• [Aim of the exercise]
Using the records below, give again exactly the lines from the line that contains "Definition clean_segments (p" through the line that contains "Some (if bool_decide", both ends included, and only those.
+++
(* ===== verification/Paths.v ===== *)
(** * Paths: the lexical path operations of the standard library

    [filepath.Clean], [filepath.Abs] and [filepath.Rel] on a Unix system,
    defined on the segments of a path, and what [internal/action]'s path
    matcher needs of them.  The working directory [Abs] consults is an
    argument: [None] when the system cannot name it. *)

From S2P Require Import Prelude Text.
From Stdlib Require Import Ascii String.
Local Open Scope korvun_scope.
#[local] Arguments String.append !_ _ : simpl nomatch.

Definition slash : ascii := "/"%char.

(** [strings.Split s] at every slash: one segment more than slashes. *)
Fixpoint segments (s : string) : list string :=
  match s with
  | EmptyString => [""]
  | String c s' =>
      if Ascii.eqb c slash then "" :: segments s'
      else match segments s' with
           | [] => [String c ""]
           | w :: ws => String c w :: ws
           end
  end.

Definition IsAbs (p : string) : bool :=
  match p with String c _ => Ascii.eqb c slash | EmptyString => false end.

(** One segment of the path, on the stack of the segments kept so far. *)
Definition clean_step (rooted : bool) (stack : list string) (seg : string) : list string :=
  if bool_decide (seg = "") || bool_decide (seg = ".") then stack
  else if bool_decide (seg = "..") then
    match stack with
    | top :: rest => if bool_decide (top = "..") then seg :: stack else rest
    | [] => if rooted then [] else [seg]
    end
  else seg :: stack.

Definition clean_segments (p : string) : list string :=
  rev (fold_left (clean_step (IsAbs p)) (segments p) []).

Definition render (rooted : bool) (l : list string) : string :=
  if rooted then "/" +:+ Join l "/"
  else match l with [] => "." | _ => Join l "/" end.

(** [filepath.Clean]. *)
Definition Clean (p : string) : string := render (IsAbs p) (clean_segments p).

(** [filepath.Abs]. *)
Definition Abs (cwd : option string) (p : string) : option string :=
  if IsAbs p then Some (Clean p)
  else match cwd with
       | Some wd => Some (if bool_decide (p = "") then Clean wd else Clean (wd +:+ "/" +:+ p))
       | None => None
       end.

Fixpoint strip_common (base targ : list string) : list string * list string :=
  match base, targ with
  | b :: base', t :: targ' => if bool_decide (b = t) then strip_common base' targ' else (base, targ)
  | _, _ => (base, targ)
  end.

(** [filepath.Rel], on the segments both cleaned paths are made of. *)
Definition Rel (base targ : string) : option string :=
  if bool_decide (Clean targ = Clean base) then Some "."
  else if negb (Bool.eqb (IsAbs base) (IsAbs targ)) then None
  else
    let '(b, t) := strip_common (clean_segments base) (clean_segments targ) in
    if bool_decide (head b = Some "..") then None
    else Some (Join (map (fun _ => "..") b ++ t) "/").

(** ** Lemmas *)

Definition plain_segment (s : string) : Prop :=
  s <> "" /\ s <> "." /\ s <> ".." /\ forallb (fun c => negb (Ascii.eqb c slash)) (list_ascii_of_string s) = true.

Lemma segments_no_slash p :
  Forall (fun s => forallb (fun c => negb (Ascii.eqb c slash)) (list_ascii_of_string s) = true)
    (segments p).
Proof.
  induction p as [|c p IH]; simpl; [by repeat constructor|].
  destruct (Ascii.eqb c slash) eqn:E; [by constructor|].
  destruct (segments p) as [|w ws]; [by repeat constructor; simpl; rewrite E|].
  apply Forall_cons in IH as [Hw Hws]. constructor; [|done]. simpl. by rewrite E.
Qed.

Lemma clean_step_rooted stack seg :
  forallb (fun c => negb (Ascii.eqb c slash)) (list_ascii_of_string seg) = true ->
  Forall plain_segment stack -> Forall plain_segment (clean_step true stack seg).
Proof.
  intros Hs Hst. unfold clean_step. case_bool_decide; [done|]. case_bool_decide; [done|]. simpl.
  case_bool_decide.
  - destruct stack as [|top rest]; [done|]. apply Forall_cons in Hst as [Ht Hr].
    rewrite bool_decide_eq_false_2; [done|apply Ht].
  - constructor; [|done]. done.
Qed.

(** A cleaned absolute path is made of plain segments: no ["..", "."] or
    empty segment is left in it. *)
Lemma clean_rooted p : IsAbs p = true -> Forall plain_segment (clean_segments p).
Proof.
  intros Ha. unfold clean_segments. rewrite Ha. apply Forall_rev.
  assert (forall l st, Forall (fun s => forallb (fun c => negb (Ascii.eqb c slash))
      (list_ascii_of_string s) = true) l -> Forall plain_segment st ->
    Forall plain_segment (fold_left (clean_step true) l st)) as H.
  { induction l as [|s l IH]; intros st Hl Hst; simpl; [done|].
    apply Forall_cons in Hl as [Hs Hl]. apply IH; [done|]. by apply clean_step_rooted. }
  apply H; [apply segments_no_slash|constructor].
Qed.

Lemma segments_app_slash w p :
  forallb (fun c => negb (Ascii.eqb c slash)) (list_ascii_of_string w) = true ->
  segments (w +:+ String slash p) = w :: segments p.
Proof.
  induction w as [|c w IH]; simpl; [done|]. intros [Hc Hw]%andb_true_iff.
  apply negb_true_iff in Hc. by rewrite Hc, IH.
Qed.

Lemma segments_plain w :
  forallb (fun c => negb (Ascii.eqb c slash)) (list_ascii_of_string w) = true -> segments w = [w].
Proof.
  induction w as [|c w IH]; simpl; [done|]. intros [Hc Hw]%andb_true_iff.
  apply negb_true_iff in Hc. by rewrite Hc, IH.
Qed.

Lemma segments_join l :
  l <> [] ->
  Forall (fun s => forallb (fun c => negb (Ascii.eqb c slash)) (list_ascii_of_string s) = true) l ->
  segments (Join l "/") = l.
Proof.
  unfold Join. induction l as [|w l IH]; [done|]. intros _ [Hw Hl]%Forall_cons.
  destruct l as [|v l]; [by apply segments_plain|].
  change (String.concat "/" (w :: v :: l)) with (w +:+ String slash (String.concat "/" (v :: l))).
  rewrite segments_app_slash by done. by rewrite IH.
Qed.

Lemma plain_no_slash l :
  Forall plain_segment l ->
  Forall (fun s => forallb (fun c => negb (Ascii.eqb c slash)) (list_ascii_of_string s) = true) l.
Proof. intros H. eapply Forall_impl; [exact H|]. by intros s (_ & _ & _ & ?). Qed.

Lemma Join_inj l k :
  Forall plain_segment l -> Forall plain_segment k -> Join l "/" = Join k "/" -> l = k.
Proof.
  intros Hl Hk H.
  assert (forall l, Forall plain_segment l -> Join l "/" = "" -> l = []) as Hnil.
  { intros [|w [|v r]] Hw; [done| |]; intros E; exfalso.
    - apply Forall_cons in Hw as [(Hw & _) _]. done.
    - apply Forall_cons in Hw as [(Hw & _) _]. destruct w; done. }
  destruct (decide (l = [])) as [->|Hne]; [symmetry in H; by rewrite (Hnil k Hk H)|].
  destruct (decide (k = [])) as [->|Hne']; [by rewrite (Hnil l Hl H) in Hne|].
  rewrite <- (segments_join l), <- (segments_join k) by (done || by apply plain_no_slash).
  by rewrite H.
Qed.

Lemma clean_plain_fold st l :
  Forall plain_segment l -> fold_left (clean_step true) l st = rev l ++ st.
Proof.
  revert st. induction l as [|w l IH]; intros st Hl; simpl; [done|].
  apply Forall_cons in Hl as [(H1 & H2 & H3 & _) Hl]. rewrite IH by done.
  unfold clean_step. rewrite !bool_decide_eq_false_2 by done. simpl. by rewrite <- app_assoc.
Qed.

(** Cleaning a cleaned absolute path changes nothing. *)
Lemma clean_segments_Clean p :
  IsAbs p = true -> IsAbs (Clean p) = true /\ clean_segments (Clean p) = clean_segments p.
Proof.
  intros Ha. pose proof (clean_rooted p Ha) as Hp.
  assert (Clean p = "/" +:+ Join (clean_segments p) "/") as E by (unfold Clean; by rewrite Ha).
  assert (IsAbs (Clean p) = true) as Hc by by rewrite E.
  split; [done|]. unfold clean_segments at 1. rewrite Hc, E.
  generalize dependent (clean_segments p). intros l Hp _.
  change (segments ("/" +:+ Join l "/")) with ("" :: segments (Join l "/")).
  cbn [fold_left]. change (clean_step true [] "") with (@nil string).
  destruct (decide (l = [])) as [->|Hne]; [done|].
  rewrite segments_join, clean_plain_fold, app_nil_r, rev_involutive
    by (done || by apply plain_no_slash). done.
Qed.

Lemma Abs_absolute cwd p q :
  (forall wd, cwd = Some wd -> IsAbs wd = true) -> Abs cwd p = Some q ->
  IsAbs q = true /\ Clean q = q.
Proof.
  assert (forall s, IsAbs s = true -> IsAbs (Clean s) = true /\ Clean (Clean s) = Clean s) as H.
  { intros s Hs. destruct (clean_segments_Clean s Hs) as [Ha Hc]. split; [done|].
    unfold Clean at 1. by rewrite Hc, Ha; unfold Clean; rewrite Hs. }
  intros Hwd. unfold Abs. destruct (IsAbs p) eqn:E; [intros [= <-]; auto|].
  destruct cwd as [wd|]; [|done]. specialize (Hwd wd eq_refl).
  intros [= <-]. case_bool_decide; [by apply H|]. apply H. destruct wd; done.
Qed.

(** [Rel] says where [targ] lies from [base]: under it, or up and down again. *)
Lemma strip_common_spec b t :
  exists c, b = c ++ (strip_common b t).1 /\ t = c ++ (strip_common b t).2
    /\ forall x y k r, (strip_common b t).1 = x :: k -> (strip_common b t).2 = y :: r -> x <> y.
Proof.
  revert t. induction b as [|x b IH]; intros [|y t]; simpl; try by exists [].
  case_bool_decide as E.
  - subst. destruct (IH t) as (c & H1 & H2 & H3). exists (y :: c). simpl.
    by rewrite <- H1, <- H2.
  - exists []. split_and!; [done..|]. intros ???? [= <- <-] [= <- <-]. done.
Qed.

Lemma Clean_eq_segments p q :
  IsAbs p = true -> IsAbs q = true -> Clean p = Clean q <-> clean_segments p = clean_segments q.
Proof.
  intros Hp Hq. unfold Clean. rewrite Hp, Hq. split; [|by intros ->]. intros [= H].
  apply Join_inj; [by apply clean_rooted..|done].
Qed.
+++
• [Task response]
Definition clean_segments (p : string) : list string :=
  rev (fold_left (clean_step (IsAbs p)) (segments p) []).

Definition render (rooted : bool) (l : list string) : string :=
  if rooted then "/" +:+ Join l "/"
  else match l with [] => "." | _ => Join l "/" end.

(** [filepath.Clean]. *)
Definition Clean (p : string) : string := render (IsAbs p) (clean_segments p).

(** [filepath.Abs]. *)
Definition Abs (cwd : option string) (p : string) : option string :=
  if IsAbs p then Some (Clean p)
  else match cwd with
       | Some wd => Some (if bool_decide (p = "") then Clean wd else Clean (wd +:+ "/" +:+ p))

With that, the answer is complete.